What this is: Financial impact evaluation for pricing decisions you're already considering.
What this is NOT: Comprehensive pricing strategy design, value-based pricing frameworks, willingness-to-pay research, competitive positioning, psychological pricing, packaging architecture, or monetization model selection. For those topics, see the future pricing-strategy-suite skills.
This skill assumes you have a specific pricing change in mind and need to evaluate its financial viability.
Key Concepts
The Pricing Impact Framework
A systematic approach to evaluate pricing changes financially:
-
Revenue Impact — How does this change ARPU/ARPA?
- Direct revenue lift from price increase
- Revenue loss from reduced conversion or increased churn
- Net revenue impact
-
Conversion Impact — How does this affect trial-to-paid or sales conversion?
- Higher prices may reduce conversion rate
- Better packaging may improve conversion
- Test assumptions
-
Churn Risk — Will existing customers leave due to price change?
- Grandfathering strategy (protect existing customers)
- Churn risk by segment (SMB vs. enterprise)
- Churn elasticity (how sensitive are customers to price?)
-
Expansion Impact — Does this create or block expansion opportunities?
- New premium tier = upsell path
- Usage-based pricing = expansion as customers grow
- Add-ons = cross-sell opportunities
-
CAC Payback Impact — Does pricing change affect unit economics?
- Higher ARPU = faster payback
- Lower conversion = higher effective CAC
- Net effect on LTV:CAC ratio
Pricing Change Types
Direct monetization changes:
- Price increase (raise prices for all customers or new customers only)
- New premium tier (create upsell path)
- Paid add-on (monetize previously free feature)
- Usage-based pricing (charge for consumption)
Discount strategies:
- Annual prepay discount (improve cash flow)
- Volume discounts (larger deals)
- Promotional pricing (temporary price reduction)
Packaging changes:
- Feature bundling (combine features into tiers)
- Unbundling (separate features into add-ons)
- Pricing metric change (seats → usage, or vice versa)
Anti-Patterns (What This Is NOT)
- Not value-based pricing: This evaluates a proposed change, not "what should we charge?"
- Not WTP research: This analyzes impact, not "what will customers pay?"
- Not competitive positioning: This is financial analysis, not market positioning
- Not packaging architecture: This evaluates one change, not redesigning all tiers
When to Use This Framework
Use this when:
- You have a specific pricing change to evaluate (e.g., "Should we raise prices 20%?")
- You need to quantify revenue, churn, and conversion trade-offs
- You're deciding between pricing change options (test A vs. B)
- You need to present pricing change impact to leadership or board
Don't use this when:
- You're designing pricing strategy from scratch (use value-based pricing frameworks)
- You haven't validated willingness-to-pay (do customer research first)
- You don't have baseline metrics (ARPU, churn, conversion rates)
- Change is too small to matter (<5% price change, <10% of customers affected)

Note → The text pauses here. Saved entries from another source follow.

(** * A planar-graph face engine: shallow embedding and verification

    The development embeds the TypeScript sources [vec2.ts], [util.ts] and
    [graph.ts] (classes [vec2], [GraphEdge], [GraphHalfEdge], [GraphFace],
    [GraphVertex], [Graph]).

    - A JavaScript [number] is an IEEE-754 binary64 value: Rocq's primitive
      [float], whose operations round exactly as the engine's do.
    - Objects have identity.  A [GraphVertex] is named by a [VertexRef], a
      [GraphEdge] carries the identifier it was allocated with, a half-edge is
      named by its edge and its side, a [GraphFace] by its index in the
      face array.  The mutable fields of these objects live in the heap part
      of the [Graph] record.
    - [Math.atan2], [Math.hypot] and [Math.random] belong to the host; they
      are a parameter ([Host]).  [Math.random] is the sequence of its
      outcomes, indexed by the number of the call. *)

From Stdlib Require Import Floats ZArith List Bool Arith Lia Permutation.
From Stdlib Require Strings.String.
Import String.StringSyntax.
Import ListNotations.

Local Open Scope float_scope.
Delimit Scope string_scope with string.
Set Warnings "-inexact-float".
Set Warnings "-register-all".


(* ================================================================= *)
(** ** JavaScript numbers *)

Definition Number_isFinite (x : float) : bool := is_finite x.

(** [Math.min] and [Math.max] on two arguments: a NaN argument gives NaN,
    and -0 is below +0. *)
Definition Math_min (a b : float) : float :=
  if (is_nan a || is_nan b)%bool then nan
  else if a <? b then a
  else if b <? a then b
  else if (is_zero a && get_sign a)%bool then a else b.

Definition Math_max (a b : float) : float :=
  if (is_nan a || is_nan b)%bool then nan
  else if a <? b then b
  else if b <? a then a
  else if (is_zero a && negb (get_sign a))%bool then a else b.

(** [Math.PI], the binary64 value nearest to pi. *)
Definition Math_PI : float := 0x1.921fb54442d18p+1.

(** The integer a nonnegative or negative integer-valued computation yields,
    as a number. *)
Definition float_of_Z (z : Z) : float :=
  SF2Prim (binary_normalize prec emax z 0 false).

Definition float_of_nat (n : nat) : float := float_of_Z (Z.of_nat n).

(** [Math.floor]: the value is kept when it is NaN, infinite or a zero. *)
Definition Math_floor (x : float) : float :=
  match Prim2SF x with
  | S754_finite s m e =>
      let z := Z.shiftl (if s then Z.neg m else Z.pos m) e in
      if (z =? 0)%Z then 0 else float_of_Z z
  | _ => x
  end.

(** The array index a number denotes when it is used as a property key of an
    array: [x] is an index when it is a nonnegative integer (-0 denotes 0);
    any other number names no element. *)
Definition to_index (x : float) : option Z :=
  match Prim2SF x with
  | S754_zero _ => Some 0%Z
  | S754_finite false m e =>
      if (0 <=? e)%Z then Some (Z.pos m * 2 ^ e)%Z
      else if (Z.pos m mod 2 ^ (- e) =? 0)%Z
           then Some (Z.pos m / 2 ^ (- e))%Z
           else None
  | _ => None
  end.

(** [array[x]]: [undefined] is [None]. *)
Definition js_get {A : Type} (array : list A) (x : float) : option A :=
  match to_index x with
  | Some i =>
      if (i <? Z.of_nat (length array))%Z then nth_error array (Z.to_nat i)
      else None
  | None => None
  end.

(** [array[i] = v] for an index inside the array. *)
Fixpoint js_set {A : Type} (array : list A) (i : nat) (v : A) : list A :=
  match array, i with
  | [], _ => []
  | _ :: rest, O => v :: rest
  | a :: rest, S i' => a :: js_set rest i' v
  end.

(* ================================================================= *)
(** ** The host: [Math.atan2], [Math.hypot], [Math.random] *)

Record Host := mkHost {
  Math_atan2 : float -> float -> float;
  Math_hypot : float -> float -> float;
  (** the outcome of the [k]-th call of [Math.random] *)
  Math_random : nat -> float
}.

(* ================================================================= *)
(** ** vec2.ts *)

Record vec2 := new_vec2 { x : float; y : float }.

Definition vec2_sub (this vec : vec2) : vec2 :=
  new_vec2 (x this - x vec) (y this - y vec).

Facilitation Source of Truth
Use workshop-facilitation as the default interaction protocol for this skill.
It defines:
- session heads-up + entry mode (Guided, Context dump, Best guess)
- one-question turns with plain-language prompts
- progress labels (for example, Context Qx/8 and Scoring Qx/5)
- interruption handling and pause/resume behavior
- numbered recommendations at decision points
- quick-select numbered response options for regular questions (include
Other (specify)when useful)
This file defines the domain-specific assessment content. If there is a conflict, follow this file's domain logic.
Application
This interactive skill asks up to 4 adaptive questions, offering 3-5 enumerated options at decision points.
Step 0: Gather Context
Agent asks:
"Let's evaluate the financial impact of your pricing change. Please provide:
Current pricing:
- Current ARPU or ARPA
- Current pricing tiers (if applicable)
- Current monthly churn rate
- Current trial-to-paid conversion rate (if relevant)
Proposed pricing change:
- What change are you considering? (price increase, new tier, add-on, etc.)
- New pricing (if known)
- Affected customer segment (all, new only, specific tier)
Business context:
- Total customers (or MRR/ARR)
- CAC (to assess payback impact)
- NRR (to assess expansion context)
You can provide estimates if you don't have exact numbers."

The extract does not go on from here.